Transcribe the data below verbatim from the line with "let n := ((producer_active" to the line with "has not, some". Include both of those lines.
*** Opening INFORMATION SUPPLIED ***
(* ===== verification/Port.v ===== *)
(** * Port: include/utils/port.h

    The lock-free single-producer single-consumer mailbox.  [Push] and [Pop] run
    concurrently; every access to a shared word is one step of [step], so a
    reachable state is a state of some interleaving (all the atomics are
    sequentially consistent).  The payload is not atomic: its construction is
    two steps with an indeterminate value between them. *)
From stdpp Require Import base list numbers option functions relations.
From Stdlib Require Import ZArith Lia Sorted.
From S2P Require Import Prelude.
#[local] Open Scope Z_scope.
#[local] Open Scope cint_scope.

Definition kPortCellCount : nat := 3.
Definition kPortNoHazard : nat := kPortCellCount.

(** [PortSequenceMetadata] (words: sequence low, sequence high) and
    [PortSlotMetadata] (a third word: the cell). *)
Record Meta := mkMeta { version : Z; words : list Z; writer_version : Z }.

Inductive Loc := Head | SlotAt (i : nat).
#[export] Instance Loc_eq_dec : EqDecision Loc.
Proof. solve_decision. Defined.

(** The public operations of the consumer that read the head. *)
Inductive Call := CallPop | CallClear | CallEmpty.

Lemma sorted_snoc (l : list Z) (x : Z) :
  StronglySorted Z.lt l -> (forall y, y ∈ l -> y < x) -> StronglySorted Z.lt (l ++ [x]).
Proof.
  induction 1 as [|y l Hl IH Hy]; intros H; cbn; [by repeat constructor|].
  constructor; [apply IH; intros z Hz; apply H; by right|].
  apply list.Forall_app. split; [done|]. apply list.Forall_singleton. apply H. by left.
Qed.

Section Port.
Context {Message : Type} (Len : nat) (has_callback : bool).

(** ** Shared memory *)

(** A [Slot], or the [PortHeadPublication] (whose payloads are not used).  A
    payload is [None] when its storage holds no constructed message. *)
Record Object := mkObject {
  payloads : nat -> option Message;
  metadata : nat -> Meta;
  reader_hazard : nat;
  published_active : nat;
  producer_active : nat
}.

Definition new_object (nwords : nat) : Object :=
  mkObject (fun _ => None) (fun _ => mkMeta 0 (replicate nwords 0) 0) kPortNoHazard 0 0.

Definition set_hazard (h : nat) (o : Object) : Object :=
  mkObject (payloads o) (metadata o) h (published_active o) (producer_active o).

(** ** Producer *)

(** One store of the producer, to the cell [c] of the object it publishes. *)
Inductive Store :=
  | PayloadBegin (c : nat)
  | PayloadEnd (c : nat) (m : Message)
  | VersionOdd (c : nat) (v : Z)
  | WordStore (c : nat) (i : nat) (w : Z)
  | VersionDone (c : nat) (v : Z)   (* and [writer_version_ = next_version] *)
  | ActiveStore (c : nat).          (* and [producer_active = next_cell] *)

Definition set_payload (c : nat) (p : option Message) (o : Object) : Object :=
  mkObject (<[c := p]> (payloads o)) (metadata o) (reader_hazard o)
    (published_active o) (producer_active o).
Definition set_meta (c : nat) (f : Meta -> Meta) (o : Object) : Object :=
  mkObject (payloads o) (<[c := f (metadata o c)]> (metadata o)) (reader_hazard o)
    (published_active o) (producer_active o).

Definition apply_store (o : Object) (s : Store) : Object :=
  match s with
  | PayloadBegin c => set_payload c None o
  | PayloadEnd c m => set_payload c (Some m) o
  | VersionOdd c v => set_meta c (fun t => mkMeta v (words t) (writer_version t)) o
  | WordStore c i w => set_meta c (fun t => mkMeta (version t) (<[i := w]> (words t)) (writer_version t)) o
  | VersionDone c v => set_meta c (fun t => mkMeta v (words t) v) o
  | ActiveStore c => mkObject (payloads o) (metadata o) (reader_hazard o) c c
  end.

(** [Prepare]: odd version, the words in order, even version. *)
Definition Prepare (c : nat) (t : Meta) (ws : list Z) : list Store :=
  let next_version := u32 (writer_version t + 2) in
  [VersionOdd c (u32 (next_version - 1))] ++ imap (WordStore c) ws ++ [VersionDone c next_version].

Definition sequence_words (s : Z) : list Z := [u32 s; u32 (s ≫ 32)].

(** The first cell after the active one that the reader does not hold. *)
Definition next_cell (o : Object) : nat :=
  let n := ((producer_active o + 1) mod kPortCellCount)%nat in
  if decide (n = reader_hazard o) then ((n + 1) mod kPortCellCount)%nat else n.

Definition slot_stores (o : Object) (n : nat) (s : Z) (m : Message) : list Store :=
  [PayloadBegin n; PayloadEnd n m] ++
  Prepare n (metadata o n) (sequence_words s ++ [Z.of_nat n]) ++ [ActiveStore n].

(** [PortHeadPublication::Publish] after the load of the hazard. *)
Definition head_stores (o : Object) (n : nat) (s : Z) : list Store :=
  Prepare n (metadata o n) (sequence_words s) ++ [ActiveStore n].
(** ** What the gate promises *)

(** C16: for any number of threads and any interleaving of their atomic accesses,
    lock acquisitions and (possibly spurious) wake-ups: the state word is the
    number of operations that have entered and not left, plus the retiring bit;
    the count never reaches the bit and [Leave] never terminates; once a
    [WaitForDrain] has returned, no operation is inside in any later state; and
    once the last operation has left, the wake-up is not lost: the threads can
    run to a state where every [WaitForDrain] has returned, and as long as one
    has not, some thread can take the next step of its [Leave] or [WaitForDrain]. *)
Theorem gate_drain n st :
  reachable n st ->
  (exists retired : bool,
     state_ st = Z.of_nat (active st) + (if retired then kRetiring else 0)) /\
  Z.of_nat (active st) <= kActiveMask /\
  ~ (Terminated ∈ threads st) /\
  (Drained ∈ threads st -> forall st', rtc step st st' -> active st' = 0%nat) /\
  (active st = 0%nat ->
     ((exists t, t ∈ threads st /\ draining t = true /\ t <> Drained) -> exists st', finish st st') /\
     (forall st', finish st st' -> (ranks (threads st') < ranks (threads st))%nat) /\
     exists st', rtc finish st st' /\ active st' = 0%nat /\
       forall t, t ∈ threads st' -> draining t = true -> t = Drained).
Proof.
  intros Hr. destruct (gate_reachable_inv n st Hr) as [retired HI]. pose proof HI as [I1 I2 _ _ _ _ _ I7].
  split; [by exists retired|]. split; [done|]. split; [|split; [|intros Ha; split; [|split]]].
  - intros [i Hi]%list_elem_of_lookup. by apply (I7 i).
  - intros [i Hi]%list_elem_of_lookup st' Hst'.
    assert (reachable n st') as [r' HI']%gate_reachable_inv by (unfold reachable in *; by etrans).
    apply (inv_drained _ _ HI' i). by apply (drained_stays st).
  - intros (t & [i Hi]%list_elem_of_lookup & Ht & Hne). by destruct (finish_progress _ i t st HI Ha Hi Ht).
  - intros st' [i Hi]. by apply (finish_decreases retired i st).
  - by apply (finish_all retired).
Qed.

(** Two threads enter; the gate is retired; a waiter blocks; they leave; the
    last one wakes it up. *)
Definition drain_schedule : list (nat * Action) :=
  [(0, ALoad); (1, ALoad); (0, AExchange); (1, AExchange); (1, AExchange); (2, ARetire);
   (2, AWaitForDrain); (2, AStep); (2, AStep); (2, AStep); (0, ALeave); (1, ALeave);
   (1, AStep); (1, AStep); (2, AStep); (2, AStep)]%nat.

Example drain_schedule_drains :
  run drain_schedule (initial 3) = mkState kRetiring None [Idle; Idle; Drained].
Proof. reflexivity. Qed.

(** A [WaitForDrain] may return between the [fetch_sub] of the last [Leave] and
    the moment it locks [wait_mutex_]: the gate is then idle for the deletion
    path while a thread is still about to use its mutex. *)
Example drained_before_notify :
  exists st, reachable 2 st /\ threads st !! 0%nat = Some Drained /\ threads st !! 1%nat = Some Notify.
Proof.
  exists (run [(1, ALoad); (1, AExchange); (0, ARetire); (1, ALeave); (0, AWaitForDrain);
               (0, AStep); (0, AStep)]%nat (initial 2)).
  split; [|done]. apply gate_run_reachable. apply rtc_refl.
Qed.

Lemma gate_drain_witness :
  reachable 3 (run drain_schedule (initial 3)) /\
  (exists retired : bool,
     state_ (run drain_schedule (initial 3)) =
     Z.of_nat (active (run drain_schedule (initial 3))) + (if retired then kRetiring else 0)).
Proof.
  assert (reachable 3 (run drain_schedule (initial 3))) as Hr
    by (apply gate_run_reachable; apply rtc_refl).
  split; [exact Hr|]. exact (proj1 (gate_drain 3 _ Hr)).
Defined.

End Gate.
*** Closing INFORMATION SUPPLIED ***
* **OUTPUT FOR THIS TASK**:
  let n := ((producer_active o + 1) mod kPortCellCount)%nat in
  if decide (n = reader_hazard o) then ((n + 1) mod kPortCellCount)%nat else n.

Definition slot_stores (o : Object) (n : nat) (s : Z) (m : Message) : list Store :=
  [PayloadBegin n; PayloadEnd n m] ++
  Prepare n (metadata o n) (sequence_words s ++ [Z.of_nat n]) ++ [ActiveStore n].

(** [PortHeadPublication::Publish] after the load of the hazard. *)
Definition head_stores (o : Object) (n : nat) (s : Z) : list Store :=
  Prepare n (metadata o n) (sequence_words s) ++ [ActiveStore n].
(** ** What the gate promises *)

(** C16: for any number of threads and any interleaving of their atomic accesses,
    lock acquisitions and (possibly spurious) wake-ups: the state word is the
    number of operations that have entered and not left, plus the retiring bit;
    the count never reaches the bit and [Leave] never terminates; once a
    [WaitForDrain] has returned, no operation is inside in any later state; and
    once the last operation has left, the wake-up is not lost: the threads can
    run to a state where every [WaitForDrain] has returned, and as long as one
    has not, some thread can take the next step of its [Leave] or [WaitForDrain]. *)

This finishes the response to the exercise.